Downregulation of circular RNA circPVT1 restricts cell growth of hepatocellular carcinoma through downregulation of Sirtuin 7 via microRNA‐3666

Abstract

Circular RNAs (circRNAs) have been recently identified as pivotal regulators in the development and progression of cancers, generally by acting as competing endogenous RNAs of microRNAs (miRNAs) to regulate gene expression. The dysregulation of circRNAs in hepatocellular carcinoma (HCC) has attracted much attention, but the precise role of circRNAs in HCC remains largely unknown. In this study, we aimed to investigate the potential role of circular RNA PVT1 (circPVT1), a newly identified cancer‐related circRNA, in HCC. Herein, we found that circPVT1 expression was significantly upregulated in HCC tissues and cell lines. Knockdown of circPVT1 significantly reduced the growth and colony formation, and increased cell apoptosis, of HCC cells.

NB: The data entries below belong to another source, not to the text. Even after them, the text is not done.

Lemma bind_Raised {A B} (m : M A) (k : A → M B) s e s1 t1 :
  m s = (Raised e, s1, t1) → bind m k s = (Raised e, s1, t1).
Proof. intros H. unfold bind. by rewrite H. Qed.

Lemma bind_get {A} (k : PS4Controller → M A) s : bind get k s = k s s.
Proof. unfold bind, get. by destruct (k s s) as [[o s2] t2]. Qed.

Lemma init_timed cfg : timed (init cfg).
Proof. intros [d Hd]. discriminate Hd. Qed.

Lemma init_tiered cfg : tiered (init cfg).
Proof.
  intros t Ht. unfold speed_types in Ht.
  repeat (apply elem_of_cons in Ht as [->|Ht]; [by eexists|]).
  by apply elem_of_nil in Ht.
Qed.

Section MoveFacts.

Variable clock : nat → Z.

Lemma robot_value_sent d s s' :
  directions s' = directions s →
  robot_value (default (PyInt 0, PyInt 0) (directions s' !! d)) s'
  = (sent d s, s', [RobotValue (default (PyInt 0, PyInt 0) (directions s !! d))]).
Proof.
  intros ->. unfold robot_value, sent, bind, emit, ret, raise.
  by destruct (command_in_range _).
Qed.

(** The end of every call of [move]. *)
Lemma move_tail d s s' :
  directions s' = directions s →
  (emit (Log DEBUG (Moving d)) ;;
   s0 <- get ;;
   robot_value (default (PyInt 0, PyInt 0) (directions s0 !! d))) s'
  = (sent d s, s', shown d s).
Proof.
  intros H. unfold bind at 1 2. unfold emit at 1, get.
  by rewrite (robot_value_sent d s s' H).
Qed.

Lemma move_same d s :
  current_direction s = Some d →
  move clock d s = (sent d s, s, shown d s).
Proof.
  intros H. unfold move. unfold bind at 1 2. unfold get at 1. rewrite H.
  rewrite bool_decide_eq_false_2 by (intros X; by apply X).
  unfold ret at 1. by rewrite (move_tail d s s).
Qed.

Lemma move_first d s :
  current_direction s = None →
  move clock d s = (sent d s, started clock d s, shown d s).
Proof.
  intros H. unfold move. unfold bind at 1 2. unfold get at 1. rewrite H.
  rewrite bool_decide_eq_true_2 by done.
  change ((ret tt ;; modify (set_current_direction d) ;;
           now <- time_time clock ;; modify (set_direction_start_time now)) s)
    with (@Done unit tt, started clock d s, @nil effect).
  cbv beta iota. by rewrite (move_tail d s (started clock d s)).
Qed.

Lemma move_change d s old start :
  current_direction s = Some old → old ≠ d →
  direction_start_time s = Some start →
  move clock d s =
    (sent d s, started clock d (tick s),
     Log INFO (MovingFor old (clock (ticks s) - start)) :: shown d s).
Proof.
  intros H Hne Hs. unfold move. unfold bind at 1 2. unfold get at 1.
  rewrite H. rewrite bool_decide_eq_true_2 by congruence.
  assert (((duration <- elapsed clock ;;
            emit (Log INFO (MovingFor old duration))) ;;
           modify (set_current_direction d) ;;
           now <- time_time clock ;; modify (set_direction_start_time now)) s
          = (Done tt, started clock d (tick s),
             [Log INFO (MovingFor old (clock (ticks s) - start))])) as ->.
  { unfold elapsed, bind, get, time_time. simpl. rewrite Hs. reflexivity. }
  cbv beta iota. by rewrite (move_tail d s (started clock d (tick s))).
Qed.

Lemma move_untimed d s old :
  current_direction s = Some old → old ≠ d →
  direction_start_time s = None →
  move clock d s = (Raised TypeError, tick s, []).
Proof.
  intros H Hne Hs. unfold move. unfold bind at 1 2. unfold get at 1.
  rewrite H. rewrite bool_decide_eq_true_2 by congruence.
  assert (((duration <- elapsed clock ;;
            emit (Log INFO (MovingFor old duration))) ;;
           modify (set_current_direction d) ;;
           now <- time_time clock ;; modify (set_direction_start_time now)) s
          = (Raised TypeError, tick s, [])) as ->.
  { unfold elapsed, bind, get, time_time. simpl. rewrite Hs. reflexivity. }
  reflexivity.
Qed.
(** * CUDA-Performance-Lab: the memory bandwidth benchmark

    A shallow embedding of [source/memBenchmark.h] and the properties of
    its four profiling routines and of [memBenchmark].

    - Machine integers are [Z] with the wrap-around of [unsigned int]
      written out ([u32]).
    - [float] and [double] values are IEEE 754 binary32 and binary64 numbers,
      computed with the executable specification of the Standard Library
      ([SpecFloat], round to nearest even).
    - The process state is a [world]: a heap of host and device blocks, the
      table of CUDA events, the log of every library call in program order,
      and the record of the data moved by every copy.
    - Everything the program cannot decide by itself (whether an allocation
      or a CUDA call succeeds, clock readings, event timings, the contents
      of fresh memory, the build flags) comes from an [env]. *)

From Stdlib Require Import ZArith List String Bool Lia QArith SpecFloat.
From stdpp Require Import base list.

Open Scope Z_scope.

(** ** Machine integers *)

(** [unsigned int] is 32 bits wide. *)
Definition u32 (z : Z) : Z := z mod 2 ^ 32.

(** [sizeof(float)] *)
Definition sizeof_float : Z := 4.

(** [static const unsigned int MB_TO_TRANSFER = 16;] *)
Definition MB_TO_TRANSFER : Z := 16.
(** The contexts made by package [context] alone, from [Background] or
    [TODO]. *)
Fixpoint standard (c : ctxImpl) : bool :=
  match c with
  | emptyCtx => true
  | valueCtx parent _ _ => standard parent
  | cancelCtx parent => standard parent
  | foreignCtx _ => false
  end.

(** [context.WithValue] *)
Definition WithValue (parent : Context) (key val : any) : outcome Context :=
  match parent with
  | None => Panics "cannot create context from nil parent"
  | Some p =>
      if decide (key = AnyNil) then Panics "nil key"
      else if negb (comparable key) then Panics "key is not comparable"
      else Returns (Some (valueCtx p key val))
  end.

(** ** Package [logging] *)

(** [const loggerKey = contextKey("logger")] *)
Definition loggerKey : any := AnyStr contextKey "logger".

(** [WithLogger] *)
Definition WithLogger (ctx : Context) (logger : Ptr) : outcome Context :=
  WithValue ctx loggerKey (AnySugaredLogger logger).

Section Logging.

Context `{Runtime}.

(** [config.Build()] *)
Definition Build (c : zap.Config) : zap.Logger + string :=
  match buildError c with
  | Some err => inr err
  | None => inl (zap.built c)
  end.

(** The configuration [NewLogger] hands to [Build]. *)
Definition resolveConfig (develop : bool) (level : string) : zap.Config :=
  let config :=
    if develop then zap.NewDevelopmentConfig else zap.NewProductionConfig in
  zap.withLevel (stringToZapLevel level) config.

(** [NewLogger] *)
Definition NewLogger (develop : bool) (level : string) : M Ptr :=
  let config := resolveConfig develop level in
  let logger :=
    match Build config with
    | inl logger => logger
    | inr _ => zap.NewNop
    end in
  alloc (zap.Sugar logger).

(** [strings.ToLower(strings.TrimSpace(mode)) == "develop"] *)
Definition developMode (mode : string) : bool :=
  String.eqb (ToLower (TrimSpace mode)) "develop".

(** [NewLoggerFromEnv] *)
Definition NewLoggerFromEnv : M Ptr :=
  mode ← Getenv "LOG_MODE";
  let develop := developMode mode in
  level ← Getenv "LOG_LEVEL";
  NewLogger develop level.

(** [DefaultLogger] *)
Definition DefaultLogger : M Ptr :=
  Once_Do (p ← NewLoggerFromEnv; storeDefaultLogger p);;
  loadDefaultLogger.

(** [FromContext]: calling [Value] on a nil interface panics, and a panic
    of the context's own [Value] goes through; the type assertion holds
    exactly for a value of dynamic type [*zap.SugaredLogger]. *)
Definition FromContext (ctx : Context) : M Ptr :=
  match ctx with
  | None => panic "invalid memory address or nil pointer dereference"
  | Some c =>
      match Value c loggerKey with
      | Returns (AnySugaredLogger logger) => mret logger
      | Returns _ => DefaultLogger
      | Panics msg => panic msg
      end
  end.

(** The logger [NewLogger] wraps: the built one, or the no-op logger when
    [Build] fails. *)
Definition loggerFor (develop : bool) (level : string) : zap.Logger :=
  match Build (resolveConfig develop level) with
  | inl logger => logger
  | inr _ => zap.NewNop
  end.

(** The world after the first [DefaultLogger] call has published [p]. *)
Definition published (p : Ptr) (w : World) : World :=
  withDone (withDefaultLogger p w).

(** Once published, the default logger is an allocated logger. *)
Definition consistent (w : World) : Prop :=
  defaultLoggerOnce w = true ->
  exists a s, defaultLogger w = Addr a /\ heap w !! a = Some s.

(** ** Programs over the package

    A host program is a sequence of calls; [exec] runs one of them. *)
Inductive Call : Type :=
| CallNewLogger (develop : bool) (level : string)
| CallNewLoggerFromEnv
| CallDefaultLogger
| CallFromContext (ctx : Context)
| CallSetenv (key value : string).

Definition exec (c : Call) : M Ptr :=
  match c with
  | CallNewLogger develop level => NewLogger develop level
  | CallNewLoggerFromEnv => NewLoggerFromEnv
  | CallDefaultLogger => DefaultLogger
  | CallFromContext ctx => FromContext ctx
  | CallSetenv key value => Setenv key value;; mret NilPtr
  end.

Our results further identified circPVT1 as a sponge for miR‐3666. Knockdown of circPVT1 significantly increased miR‐3666 expression in HCC cells. Moreover, miR‐3666 expression was significantly downregulated in HCC tissues and was inversely correlated with circPVT1 expression. In addition, the overexpression of miR‐3666 inhibited the growth of HCC cells by targeting SIRT7. Notably, miR‐3666 inhibition or SIRT7 overexpression partially reversed the circPVT1 knockdown‐mediated inhibitory effect on HCC cell growth. Overall, these results demonstrate that downregulation of circPVT1 represses HCC cell growth by upregulating miR‐3666 to inhibit SIRT7, suggesting circPVT1 as a potential therapeutic target for HCC. Our study highlights the involvement of circPVT1/miR‐3666/SIRT7 in regulating HCC cell growth.